**RECORDED DATA:**
Segment Open

(* ===== verification/EnforcerTypes.v ===== *)
(** * The enforcer's data: [src/enforcer/types.go]

    The records that travel between the resolver, the policy engine and the
    enforcer, the action registries, the default configuration and the
    description decorator.  [Action], [RiskLevel] and the like are string types
    in the source, which are also read from the database and from backends, so
    they are strings here, with the named constants. *)
From S2P Require Import Prelude.
From stdpp Require Export pretty.
Open Scope Z_scope.

(** ** JSON values

    What [encoding/json] decodes into an [interface]: a number is a [float64],
    the mantissa times a power of two.  Object keys are unique. *)
Inductive json :=
| JNull
| JBool (b : bool)
| JNum (mant exp : Z)
| JStr (s : string)
| JArr (l : list json)
| JObj (fields : list (string * json)).

Definition field (fields : list (string * json)) (key : string) : option json :=
  match list_find (fun kv => kv.1 = key) fields with
  | Some (_, (_, v)) => Some v
  | None => None
  end.

(** The type assertions [v.(string)], [v.(bool)], [v.(map[string]interface)]. *)
Definition as_string (v : option json) : option string :=
  match v with Some (JStr s) => Some s | _ => None end.
Definition as_bool (v : option json) : option bool :=
  match v with Some (JBool b) => Some b | _ => None end.
Definition as_object (v : option json) : option (list (string * json)) :=
  match v with Some (JObj o) => Some o | _ => None end.

(** [int(v)] of a [float64]: towards zero.  Out of range the result is left to
    the implementation; amd64 gives the least integer. *)
Definition float_to_int (mant exp : Z) : Z :=
  let z := if 0 <=? exp then mant * 2 ^ exp else Z.quot mant (2 ^ (- exp)) in
  if decide (int64 z) then z else MinInt64.

(** [v.(float64)] followed by [int]. *)
Definition as_float_int (v : option json) : option Z :=
  match v with Some (JNum m e) => Some (float_to_int m e) | _ => None end.

(** ** Constants *)

Abbreviation MatchContext := string (only parsing).
Abbreviation Action := string (only parsing).
Abbreviation SeverityLevel := string (only parsing).
Abbreviation ImpactScope := string (only parsing).
Abbreviation RiskLevel := string (only parsing).

Definition MatchContextPolicyHit : MatchContext := "policy_hit".
Definition MatchContextRiskLimit : MatchContext := "risk_limit".
Definition MatchContextResourceLimit : MatchContext := "resource_limit".

Definition ActionAllow : Action := "ALLOW".
Definition ActionDeny : Action := "DENY".
Definition ActionWarn : Action := "WARN".
Definition ActionPendingApproval : Action := "PENDING_APPROVAL".
Definition ActionPendingUserApproval : Action := "PENDING_USER_APPROVAL".
Definition ActionPendingAdminApproval : Action := "PENDING_ADMIN_APPROVAL".

Definition SeverityCritical : SeverityLevel := "CRITICAL".
Definition SeverityHigh : SeverityLevel := "HIGH".
Definition SeverityMedium : SeverityLevel := "MEDIUM".
Definition SeverityLow : SeverityLevel := "LOW".

Definition ImpactRead : ImpactScope := "read".
Definition ImpactWrite : ImpactScope := "write".
Definition ImpactDelete : ImpactScope := "delete".
Definition ImpactAdmin : ImpactScope := "admin".

Definition RiskLow : RiskLevel := "low".
Definition RiskMedium : RiskLevel := "medium".
Definition RiskHigh : RiskLevel := "high".
Definition RiskCritical : RiskLevel := "critical".

(** ** Records *)

(** The field [Metadata] is never written or read. *)
Module SafetyProfile.
Record t := mk {
  ToolName : string;
  BackendID : string;
  BackendName : string;
  Risk : RiskLevel;
  Impact : ImpactScope;
  Cost : Z;
  RequiresHITL : bool;
  PIIExposure : bool;
  Idempotent : bool;
  Source : string
}.
(** The zero value. *)
Definition zero : t :=
  mk EmptyString EmptyString EmptyString EmptyString EmptyString 0 false false false EmptyString.

Definition with_identity (tool backend source : string) (p : t) : t :=
  mk tool backend (BackendName p) (Risk p) (Impact p) (Cost p) (RequiresHITL p)
     (PIIExposure p) (Idempotent p) source.

(** [%v] of a bool. *)
Definition show_bool (b : bool) : string := if b then "true" else "false".

(** The [String] method. *)
Definition show (p : t) : string :=
  "SafetyProfile{tool=" +:+ ToolName p +:+ ", risk=" +:+ Risk p +:+ ", impact=" +:+
  Impact p +:+ ", cost=" +:+ pretty (Cost p) +:+ ", hitl=" +:+
  show_bool (RequiresHITL p) +:+ "}".
End SafetyProfile.

Module EnforcerDecision.
Record t := mk {
  act : Action;          (* the field Action *)
  Severity : SeverityLevel;
  Message : string;
  PolicyID : string;
  Violations : list string;
  Timestamp : option Time; (* None: the zero time *)
  Priority : Z;
  ApprovalID : string;
  MatchCtx : MatchContext (* the field MatchContext *)
}.
Definition zero : t :=
  mk EmptyString EmptyString EmptyString EmptyString [] None 0 EmptyString EmptyString.

(** A literal that sets Action, Severity, Message and PolicyID. *)
Definition of_gate (a : Action) (sev : SeverityLevel) (msg policyID : string) : t :=
  mk a sev msg policyID [] None 0 EmptyString EmptyString.

Definition with_action (a : Action) (d : t) : t :=
  mk a (Severity d) (Message d) (PolicyID d) (Violations d) (Timestamp d) (Priority d)
     (ApprovalID d) (MatchCtx d).
Definition add_violation (v : string) (d : t) : t :=
  mk (act d) (Severity d) (Message d) (PolicyID d) (Violations d ++ [v]) (Timestamp d)
     (Priority d) (ApprovalID d) (MatchCtx d).
End EnforcerDecision.

Module BucketStatus.
Record t := mk { Available : Z; Capacity : Z; RefillRate : Z }.
End BucketStatus.

Module RateLimitInfo.
Record t := mk { RiskBucket : BucketStatus.t; ResourceBucket : BucketStatus.t }.
Definition zero : t := mk (BucketStatus.mk 0 0 0) (BucketStatus.mk 0 0 0).
End RateLimitInfo.

Definition NewRateLimitInfo
    (riskAvailable riskCapacity riskRefill resourceAvailable resourceCapacity resourceRefill : Z) :
    RateLimitInfo.t :=
  RateLimitInfo.mk (BucketStatus.mk riskAvailable riskCapacity riskRefill)
                   (BucketStatus.mk resourceAvailable resourceCapacity resourceRefill).

Module DecisionContext.
Record t := mk {
  UserID : string;
  UserRole : string;
  UserEmail : string;
  TrustLevel : Z;
  Tool : string;
  Args : list (string * json);
  Justification : string;
  Safety : SafetyProfile.t;
  CallRate : Z;
  BackendID : string;
  BackendType : string;
  RateLimit : RateLimitInfo.t;
  RequestBody : string
}.
End DecisionContext.

Module CELPolicy.
Record t := mk {
  ID : string;
  Description : string;
  Expression : string;
  act : Action;          (* the field Action *)
  Message : string;
  Severity : SeverityLevel;
  Enabled : bool;
  Priority : Z;
  Dispositions : option (gmap MatchContext Action)  (* None: nil *)
}.
End CELPolicy.

(** ** Configuration *)

Module EnforcerConfig.
Record t := mk {
  Enabled : bool;
  DefaultAction : Action;
  PolicyFile : string;
  ApprovalTimeout : Duration;
  AdminApprovalTimeout : Duration;
  UserApprovalTimeout : Duration;
  CleanupInterval : Duration;
  RetentionPeriod : Duration;
  EnableDescriptionDecoration : bool;
  EnableKillSwitch : bool;
  MinJustificationLength : Z;
  RateWindowDuration : Duration;
  RateDefaultThreshold : Z;
  InferredCostMultiplier : Z
}.

Definition with_InferredCostMultiplier (m : Z) (c : t) : t :=
  mk (Enabled c) (DefaultAction c) (PolicyFile c) (ApprovalTimeout c)
     (AdminApprovalTimeout c) (UserApprovalTimeout c) (CleanupInterval c) (RetentionPeriod c)
     (EnableDescriptionDecoration c) (EnableKillSwitch c) (MinJustificationLength c)
     (RateWindowDuration c) (RateDefaultThreshold c) m.
End EnforcerConfig.

Definition DefaultEnforcerConfig : EnforcerConfig.t :=
  EnforcerConfig.mk true ActionAllow EmptyString (24 * Hour) 0 (10 * Minute) (1 * Minute)
    (7 * 24 * Hour) true true 40 (60 * Second) 10 0.

(** [CallOptions.SkipJustification] is its only field. *)
Record CallOptions := { SkipJustification : bool }.

(** ** Action registries *)

Module Registries.
Record t := mk {
  adminApprovalActions : gmap Action bool;
  userApprovalActions : gmap Action bool;
  approvalActions : gmap Action bool;
  warningActions : gmap Action bool;
  denyActions : gmap Action bool
}.

Definition empty : t := mk ∅ ∅ ∅ ∅ ∅.

Definition RegisterAdminApprovalAction (a : Action) (r : t) : t :=
  mk (<[a := true]> (adminApprovalActions r)) (userApprovalActions r)
     (<[a := true]> (approvalActions r)) (warningActions r) (denyActions r).
Definition RegisterUserApprovalAction (a : Action) (r : t) : t :=
  mk (adminApprovalActions r) (<[a := true]> (userApprovalActions r))
     (<[a := true]> (approvalActions r)) (warningActions r) (denyActions r).
Definition RegisterDenyAction (a : Action) (r : t) : t :=
  mk (adminApprovalActions r) (userApprovalActions r) (approvalActions r)
     (warningActions r) (<[a := true]> (denyActions r)).
Definition RegisterWarningAction (a : Action) (r : t) : t :=
  mk (adminApprovalActions r) (userApprovalActions r) (approvalActions r)
     (<[a := true]> (warningActions r)) (denyActions r).

(** The state [init] leaves; nothing else registers actions. *)
Definition init : t :=
  RegisterWarningAction ActionWarn
    (RegisterDenyAction ActionDeny
       (RegisterUserApprovalAction ActionPendingUserApproval
          (RegisterAdminApprovalAction ActionPendingAdminApproval
             (RegisterAdminApprovalAction ActionPendingApproval empty)))).
End Registries.

Definition IsDenyAction (a : Action) : bool :=
  default false (Registries.denyActions Registries.init !! a).
Definition RequiresApproval (a : Action) : bool :=
  default false (Registries.approvalActions Registries.init !! a).
Definition RequiresUserApproval (a : Action) : bool :=
  default false (Registries.userApprovalActions Registries.init !! a).
Definition RequiresAdminApproval (a : Action) : bool :=
  default false (Registries.adminApprovalActions Registries.init !! a).
Definition RequiresWarning (a : Action) : bool :=
  default false (Registries.warningActions Registries.init !! a).

(** ** Decoration of descriptions *)

Definition Decorate (description : string) (profile : SafetyProfile.t) : string :=
  let prefix := "[POLICY: " +:+ to_upper (SafetyProfile.Impact profile) +:+ " | RISK: " +:+
                to_upper (SafetyProfile.Risk profile) +:+ "]" in
  let prefix := if SafetyProfile.RequiresHITL profile
                then prefix +:+ " [REQUIRES HUMAN APPROVAL]" else prefix in
  prefix +:+ " " +:+ description.

Definition DecorateWithDecision (description : string) (d : EnforcerDecision.t) : string :=
  if bool_decide (EnforcerDecision.act d = ActionWarn)
  then "[WARNING: " +:+ EnforcerDecision.Severity d +:+ "] " +:+ description +:+ " - " +:+
       EnforcerDecision.Message d
  else description.

(** * Properties *)

(** Deciding a registry query on a variable action. *)
Lemma registry_query (m : gmap string bool) (a : string) :
  default false (m !! a) = bool_decide (m !! a = Some true).
Proof. destruct (m !! a) as [[]|]; by case_bool_decide. Qed.

Lemma IsDenyAction_spec a : IsDenyAction a = true <-> a = ActionDeny.
Proof.
  unfold IsDenyAction. rewrite registry_query, bool_decide_eq_true.
  cbn. rewrite lookup_insert_Some, lookup_empty. naive_solver.
Qed.

Lemma RequiresUserApproval_spec a :
  RequiresUserApproval a = true <-> a = ActionPendingUserApproval.
Proof.
  unfold RequiresUserApproval. rewrite registry_query, bool_decide_eq_true.
  cbn. rewrite lookup_insert_Some, lookup_empty. naive_solver.
Qed.

Lemma RequiresAdminApproval_spec a :
  RequiresAdminApproval a = true <->
  a = ActionPendingApproval \/ a = ActionPendingAdminApproval.
Proof.
  unfold RequiresAdminApproval. rewrite registry_query, bool_decide_eq_true.
  cbn. rewrite !lookup_insert_Some, lookup_empty. split; [naive_solver|].
  intros [->| ->]; [right; split; [done | by left] | by left].
Qed.

Lemma RequiresApproval_spec a :
  RequiresApproval a = true <->
  a = ActionPendingApproval \/ a = ActionPendingAdminApproval \/ a = ActionPendingUserApproval.
Proof.
  unfold RequiresApproval. rewrite registry_query, bool_decide_eq_true.
  cbn. rewrite !lookup_insert_Some, lookup_empty. split; [naive_solver|].
  intros [->|[->| ->]]; [| |by left]; right; (split; [done|]); [right; split; [done|]|]; by left.
Qed.

Lemma RequiresWarning_spec a : RequiresWarning a = true <-> a = ActionWarn.
Proof.
  unfold RequiresWarning. rewrite registry_query, bool_decide_eq_true.
  cbn. rewrite lookup_insert_Some, lookup_empty. naive_solver.
Qed.

(** The registries classify every action string consistently: an action is
    a denial, a warning, a user approval or an admin approval, never two of
    them, approval is exactly user or admin approval, and only the five named
    actions other than ALLOW are classified at all. *)
Theorem action_classes a :
  (RequiresApproval a = RequiresUserApproval a || RequiresAdminApproval a) /\
  (RequiresUserApproval a && RequiresAdminApproval a = false) /\
  (IsDenyAction a && (RequiresApproval a || RequiresWarning a) = false) /\
  (RequiresWarning a && RequiresApproval a = false) /\
  (IsDenyAction a || RequiresApproval a || RequiresWarning a = true <->
     a ∈ [ActionDeny; ActionWarn; ActionPendingApproval; ActionPendingUserApproval;
          ActionPendingAdminApproval]).
Proof.
  destruct (decide (a ∈ [ActionDeny; ActionWarn; ActionPendingApproval;
    ActionPendingUserApproval; ActionPendingAdminApproval])) as [Hin|Hout].
  - rewrite !elem_of_cons, elem_of_nil in Hin.
    destruct Hin as [->|[->|[->|[->|[->|[]]]]]]; vm_compute; intuition set_solver.
  - assert (IsDenyAction a = false /\ RequiresUserApproval a = false /\
            RequiresAdminApproval a = false /\ RequiresApproval a = false /\
            RequiresWarning a = false) as (-> & -> & -> & -> & ->).
    { rewrite <- !not_true_iff_false, IsDenyAction_spec, RequiresUserApproval_spec,
        RequiresAdminApproval_spec, RequiresApproval_spec, RequiresWarning_spec. set_solver. }
    cbn. split_and!; try done.
Qed.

Segment Closed

**TASK STATEMENT:**
Bring together all lines of the entries above in which the string "userApprovalActions" occurs.

**TASK RESULT:**
  userApprovalActions : gmap Action bool;
  mk (<[a := true]> (adminApprovalActions r)) (userApprovalActions r)
  mk (adminApprovalActions r) (<[a := true]> (userApprovalActions r))
  mk (adminApprovalActions r) (userApprovalActions r) (approvalActions r)
  mk (adminApprovalActions r) (userApprovalActions r) (approvalActions r)
  default false (Registries.userApprovalActions Registries.init !! a).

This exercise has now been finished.